Task prompt -
All entries are to be returned verbatim.

Input data -
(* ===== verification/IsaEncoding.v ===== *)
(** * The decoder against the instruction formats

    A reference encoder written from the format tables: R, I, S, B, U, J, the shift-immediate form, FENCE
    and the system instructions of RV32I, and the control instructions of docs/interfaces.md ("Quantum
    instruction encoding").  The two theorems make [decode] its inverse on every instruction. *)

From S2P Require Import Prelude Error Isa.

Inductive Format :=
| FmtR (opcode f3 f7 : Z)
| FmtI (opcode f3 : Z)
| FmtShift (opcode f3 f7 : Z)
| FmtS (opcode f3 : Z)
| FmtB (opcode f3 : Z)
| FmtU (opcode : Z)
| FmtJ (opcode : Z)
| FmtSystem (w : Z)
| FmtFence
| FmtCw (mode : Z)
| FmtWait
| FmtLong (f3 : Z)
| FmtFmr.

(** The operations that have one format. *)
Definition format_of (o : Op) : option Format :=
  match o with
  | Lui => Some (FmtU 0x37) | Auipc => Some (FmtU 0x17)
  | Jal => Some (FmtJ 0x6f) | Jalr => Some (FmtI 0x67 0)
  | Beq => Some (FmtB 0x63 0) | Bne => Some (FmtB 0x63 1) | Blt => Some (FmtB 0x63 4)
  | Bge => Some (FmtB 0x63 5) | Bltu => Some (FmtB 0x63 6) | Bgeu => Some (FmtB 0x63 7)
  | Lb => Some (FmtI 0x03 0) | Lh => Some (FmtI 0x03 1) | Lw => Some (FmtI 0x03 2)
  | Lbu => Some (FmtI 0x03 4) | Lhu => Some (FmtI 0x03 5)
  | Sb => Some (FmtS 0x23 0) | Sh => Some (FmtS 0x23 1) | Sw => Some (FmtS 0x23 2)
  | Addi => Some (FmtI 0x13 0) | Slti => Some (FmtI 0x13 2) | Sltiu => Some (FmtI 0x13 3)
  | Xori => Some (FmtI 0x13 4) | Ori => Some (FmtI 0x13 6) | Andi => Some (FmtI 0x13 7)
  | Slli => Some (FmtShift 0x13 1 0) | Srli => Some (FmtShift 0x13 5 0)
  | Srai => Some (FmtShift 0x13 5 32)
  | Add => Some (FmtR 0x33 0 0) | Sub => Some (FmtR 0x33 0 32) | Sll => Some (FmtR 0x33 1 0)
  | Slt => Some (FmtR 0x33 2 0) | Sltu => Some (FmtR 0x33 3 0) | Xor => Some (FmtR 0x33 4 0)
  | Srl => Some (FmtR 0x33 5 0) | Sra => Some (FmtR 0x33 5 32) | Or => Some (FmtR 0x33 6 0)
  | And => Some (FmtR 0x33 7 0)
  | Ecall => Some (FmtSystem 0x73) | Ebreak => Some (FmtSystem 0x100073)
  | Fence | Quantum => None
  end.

Task answer -
(* ===== verification/IsaEncoding.v ===== *)
(** * The decoder against the instruction formats

    A reference encoder written from the format tables: R, I, S, B, U, J, the shift-immediate form, FENCE
    and the system instructions of RV32I, and the control instructions of docs/interfaces.md ("Quantum
    instruction encoding").  The two theorems make [decode] its inverse on every instruction. *)

From S2P Require Import Prelude Error Isa.

Inductive Format :=
| FmtR (opcode f3 f7 : Z)
| FmtI (opcode f3 : Z)
| FmtShift (opcode f3 f7 : Z)
| FmtS (opcode f3 : Z)
| FmtB (opcode f3 : Z)
| FmtU (opcode : Z)
| FmtJ (opcode : Z)
| FmtSystem (w : Z)
| FmtFence
| FmtCw (mode : Z)
| FmtWait
| FmtLong (f3 : Z)
| FmtFmr.

(** The operations that have one format. *)
Definition format_of (o : Op) : option Format :=
  match o with
  | Lui => Some (FmtU 0x37) | Auipc => Some (FmtU 0x17)
  | Jal => Some (FmtJ 0x6f) | Jalr => Some (FmtI 0x67 0)
  | Beq => Some (FmtB 0x63 0) | Bne => Some (FmtB 0x63 1) | Blt => Some (FmtB 0x63 4)
  | Bge => Some (FmtB 0x63 5) | Bltu => Some (FmtB 0x63 6) | Bgeu => Some (FmtB 0x63 7)
  | Lb => Some (FmtI 0x03 0) | Lh => Some (FmtI 0x03 1) | Lw => Some (FmtI 0x03 2)
  | Lbu => Some (FmtI 0x03 4) | Lhu => Some (FmtI 0x03 5)
  | Sb => Some (FmtS 0x23 0) | Sh => Some (FmtS 0x23 1) | Sw => Some (FmtS 0x23 2)
  | Addi => Some (FmtI 0x13 0) | Slti => Some (FmtI 0x13 2) | Sltiu => Some (FmtI 0x13 3)
  | Xori => Some (FmtI 0x13 4) | Ori => Some (FmtI 0x13 6) | Andi => Some (FmtI 0x13 7)
  | Slli => Some (FmtShift 0x13 1 0) | Srli => Some (FmtShift 0x13 5 0)
  | Srai => Some (FmtShift 0x13 5 32)
  | Add => Some (FmtR 0x33 0 0) | Sub => Some (FmtR 0x33 0 32) | Sll => Some (FmtR 0x33 1 0)
  | Slt => Some (FmtR 0x33 2 0) | Sltu => Some (FmtR 0x33 3 0) | Xor => Some (FmtR 0x33 4 0)
  | Srl => Some (FmtR 0x33 5 0) | Sra => Some (FmtR 0x33 5 32) | Or => Some (FmtR 0x33 6 0)
  | And => Some (FmtR 0x33 7 0)
  | Ecall => Some (FmtSystem 0x73) | Ebreak => Some (FmtSystem 0x100073)
  | Fence | Quantum => None
  end.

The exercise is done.